Published by MBA Skool Team, Published on October 30, 2010
For manufacturing plants to be successful, it is important for them to be organized. To ensure production of quality products at a continuous pace, it is utmost significant that they have latest techniques, problem solving skills, defined layouts etc. The use of latest machinery and precision equipment coupled with management information systems, benefits the organizations in ensuring continuity of production. But inspite of having the best resources, skills and techniques, there is one critical factor which can cause tremendous chaos and trouble in the process - Bottlenecks.
Avoiding bottlenecks is critical for any production unit to ensure that speedy manufacturing is achieved. This is because bottlenecks affect the smooth process, thereby causing a severe mismanagement of resources, delaying time and affecting the throughput. The entire processing and planning goes for a toss and affects the ability to have just in time processes.
Production bottlenecks can be compared to an example, which all of us experience in our day to day lives. Traffic jams and slow moving vehicles due to varying widths of roads is very much a similar problem of bottlenecks as compared to manufacturing units. Expansive patches on the roadways cause a free and fast flow of traffic but a sudden narrow patch causes cramping of vehicles, leading to blockages in traffic. Adding to that, individuals looking for ways to break though the traffic by meandering through the gaps, further entangles the situation. All these can be avoided by either having a controlled traffic management and limiting of vehicles on the basis of priority, or by having alternative routes like flyovers to bypass the traffic. By doing so, an effective flow can be obtained inspite of irregular road widths.

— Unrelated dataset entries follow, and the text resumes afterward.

(* ===== verification/SessionSlug.v ===== *)
(** * Session slugs

    [src/src/agents/session-slug.ts]: readable names for shell sessions. *)

From stdpp Require Import base list sets strings pretty.
From Stdlib Require Import Ascii Lia ZArith.
From S2P Require Import Prelude JsString JsValue.

Definition SLUG_ADJECTIVES : list string :=
  ["amber"; "briny"; "brisk"; "calm"; "clear"; "cool"; "crisp"; "dawn"; "delta"; "ember";
   "faint"; "fast"; "fresh"; "gentle"; "glow"; "good"; "grand"; "keen"; "kind"; "lucky";
   "marine"; "mellow"; "mild"; "neat"; "nimble"; "nova"; "oceanic"; "plaid"; "quick"; "quiet";
   "rapid"; "salty"; "sharp"; "swift"; "tender"; "tidal"; "tidy"; "tide"; "vivid"; "warm";
   "wild"; "young"].

Definition SLUG_NOUNS : list string :=
  ["atlas"; "basil"; "bison"; "bloom"; "breeze"; "canyon"; "cedar"; "claw"; "cloud"; "comet";
   "coral"; "cove"; "crest"; "crustacean"; "daisy"; "dune"; "ember"; "falcon"; "fjord";
   "forest"; "glade"; "gulf"; "harbor"; "haven"; "kelp"; "lagoon"; "lobster"; "meadow";
   "mist"; "nudibranch"; "nexus"; "ocean"; "orbit"; "otter"; "pine"; "prairie"; "reef";
   "ridge"; "river"; "rook"; "sable"; "sage"; "seaslug"; "shell"; "shoal"; "shore"; "slug";
   "summit"; "tidepool"; "trail"; "valley"; "wharf"; "willow"; "zephyr"].

Section Slug.
(** The random source: [random_index n len] is the [n]-th
    [Math.floor(Math.random() * len)], [random_suffix] the characters taken from
    [Math.random().toString(36)], [now36] the clock in base 36. *)
Variable random_index : nat -> nat -> nat.
Variable random_suffix : string.
Variable now36 : string.

(** The number of draws made so far is threaded through. *)
Definition randomChoice (values : list string) (fallback : string) (n : nat) : string * nat :=
  (default fallback (values !! random_index n (length values)), S n).

Definition createSlugBase (words : nat) (n : nat) : string * nat :=
  let '(a, n1) := randomChoice SLUG_ADJECTIVES "steady" n in
  let '(b, n2) := randomChoice SLUG_NOUNS "harbor" n1 in
  if (2 <? words)%nat then
    let '(c, n3) := randomChoice SLUG_NOUNS "reef" n2 in (join "-" [a; b; c], n3)
  else (join "-" [a; b], n2).

Variable isTaken : string -> bool.

(** [`${base}-${i}`] *)
Definition candidate (base : string) (i : nat) : string :=
  base +:+ "-" +:+ pretty (Z.of_nat i).

(** The candidates of one attempt: the base, then suffixes 2 to 12. *)
Definition tryBase (base : string) : option string :=
  if negb (isTaken base) then Some base
  else List.find (fun c => negb (isTaken c)) (map (candidate base) (seq 2 11)).

Fixpoint attempts (words count n : nat) : option string * nat :=
  match count with
  | O => (None, n)
  | S count' =>
      let '(base, n1) := createSlugBase words n in
      match tryBase base with
      | Some slug => (Some slug, n1)
      | None => attempts words count' n1
      end
  end.

Definition createSessionSlug : string :=
  match attempts 2 12 0 with
  | (Some slug, _) => slug
  | (None, n) =>
      match attempts 3 12 n with
      | (Some slug, _) => slug
      | (None, n2) =>
          let fallback := (createSlugBase 3 n2).1 +:+ "-" +:+ random_suffix in
          if isTaken fallback then fallback +:+ "-" +:+ now36 else fallback
      end
  end.
End Slug.

(** ** Lemmas *)

Lemma tryBase_free isTaken base s : tryBase isTaken base = Some s -> isTaken s = false.
Proof.
  unfold tryBase. destruct (isTaken base) eqn:E; cbn [negb]; [|by intros [= <-]].
  intros H%find_some. destruct H as [_ H]. by bool_prop.
Qed.

Lemma attempts_free rnd isTaken words count n s n' :
  attempts rnd isTaken words count n = (Some s, n') -> isTaken s = false.
Proof.
  revert n. induction count as [|count IH]; intros n; simpl; [done|].
  destruct (createSlugBase rnd words n) as [base n1].
  destruct (tryBase isTaken base) eqn:T; [|apply IH].
  intros [= <- <-]. by eapply tryBase_free.
Qed.

Lemma pretty_Z_inj_nat i j : pretty (Z.of_nat i) = pretty (Z.of_nat j) -> i = j.
Proof. intros H. apply (inj pretty) in H. lia. Qed.

(** The twelve candidates of a base. *)
Definition candidates (base : string) : list string := base :: map (candidate base) (seq 2 11).

Lemma candidates_NoDup base : NoDup (candidates base).
Proof.
  unfold candidates, candidate. apply NoDup_cons. split.
  - intros (i & E & _)%list_elem_of_fmap. apply (f_equal slen) in E. revert E. unfold slen.
    rewrite !chars_app, !length_app. simpl. lia.
  - apply NoDup_fmap_2; [|apply NoDup_seq]. intros i j E. apply pretty_Z_inj_nat.
    apply (f_equal chars) in E. rewrite !chars_app in E. do 2 apply app_inv_head in E. by apply chars_inj.
Qed.

Lemma tryBase_none isTaken base :
  tryBase isTaken base = None -> Forall (fun c => isTaken c = true) (candidates base).
Proof.
  unfold tryBase, candidates. destruct (isTaken base) eqn:E; cbn [negb]; [|done].
  intros H. constructor; [done|]. apply Forall_forall. intros c Hc%list_elem_of_In.
  apply (find_none _ _ H) in Hc. by bool_prop.
Qed.

(** ** Properties *)

(** slugs.  A slug that is already taken is only ever returned after every
    candidate of every attempt was found taken, with the clock appended to a
    taken fallback; while fewer than twelve ids are taken the slug is fresh. *)
Theorem createSessionSlug_fresh rnd suffix now36 isTaken taken :
  (forall s, isTaken s = true <-> s ∈ taken) ->
  let slug := createSessionSlug rnd suffix now36 isTaken in
  (isTaken slug = true -> exists fallback, isTaken fallback = true /\ slug = fallback +:+ "-" +:+ now36) /\
  (length taken < 12 -> isTaken slug = false).
Proof.
  intros HT. cbv zeta. split.
  - unfold createSessionSlug. destruct (attempts rnd isTaken 2 12 0) as [[s|] n] eqn:A2.
    { by rewrite (attempts_free _ _ _ _ _ _ _ A2). }
    destruct (attempts rnd isTaken 3 12 n) as [[s|] n2] eqn:A3.
    { by rewrite (attempts_free _ _ _ _ _ _ _ A3). }
    destruct (isTaken (_ +:+ "-" +:+ suffix)) eqn:F; [|by rewrite F]. eauto.
  - intros L. unfold createSessionSlug. destruct (attempts rnd isTaken 2 12 0) as [[s|] n] eqn:A2.
    { by eapply attempts_free. }
    exfalso. cbn [attempts] in A2. destruct (createSlugBase rnd 2 0) as [base n1].
    destruct (tryBase isTaken base) eqn:T; [done|]. apply tryBase_none in T.
    assert (length (candidates base) <= length taken); [|simpl in *; lia].
    apply NoDup_incl_length; [apply NoDup_ListNoDup, candidates_NoDup|].
    intros c Hc%list_elem_of_In. apply list_elem_of_In, HT. rewrite Forall_forall in T. by apply T.
Qed.

Lemma createSessionSlug_fresh_witness :
  createSessionSlug (fun _ _ => 0) "abc" "z" (fun s => bool_decide (s ∈ ["amber-atlas"])) = "amber-atlas-2" /\
  bool_decide ("amber-atlas-2" ∈ ["amber-atlas"]) = false.
Proof.
  split; [vm_compute; reflexivity|].
  exact (proj2 (createSessionSlug_fresh (fun _ _ => 0) "abc" "z" (fun s => bool_decide (s ∈ ["amber-atlas"]))
    ["amber-atlas"] (fun s => bool_decide_eq_true _)) ltac:(simpl; lia)).
Defined.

Applying the same phenomenon to manufacturing organizations can be hugely beneficial. The most important factor in avoiding and reducing bottlenecks is to prioritize your resources effectively, and ensure just in time processes for supplying to the next stage. Companies should look for long term solutions for tackling bottleneck problems rather than going for short term shortcuts. They should have a perspective for future scope as well, so that expanding processes further doesn’t lead to any blockages. Apart from process control, man control is also essential in tackling the problem of bottlenecks.
In this fast paced competitive market, continuous processes are the keys to success for any manufacturing plant, so as to effectively meet the demands of the consumer. But these can be severely disrupted by bottlenecks in the production chain, thereby gradually stifling the business to a cruel death.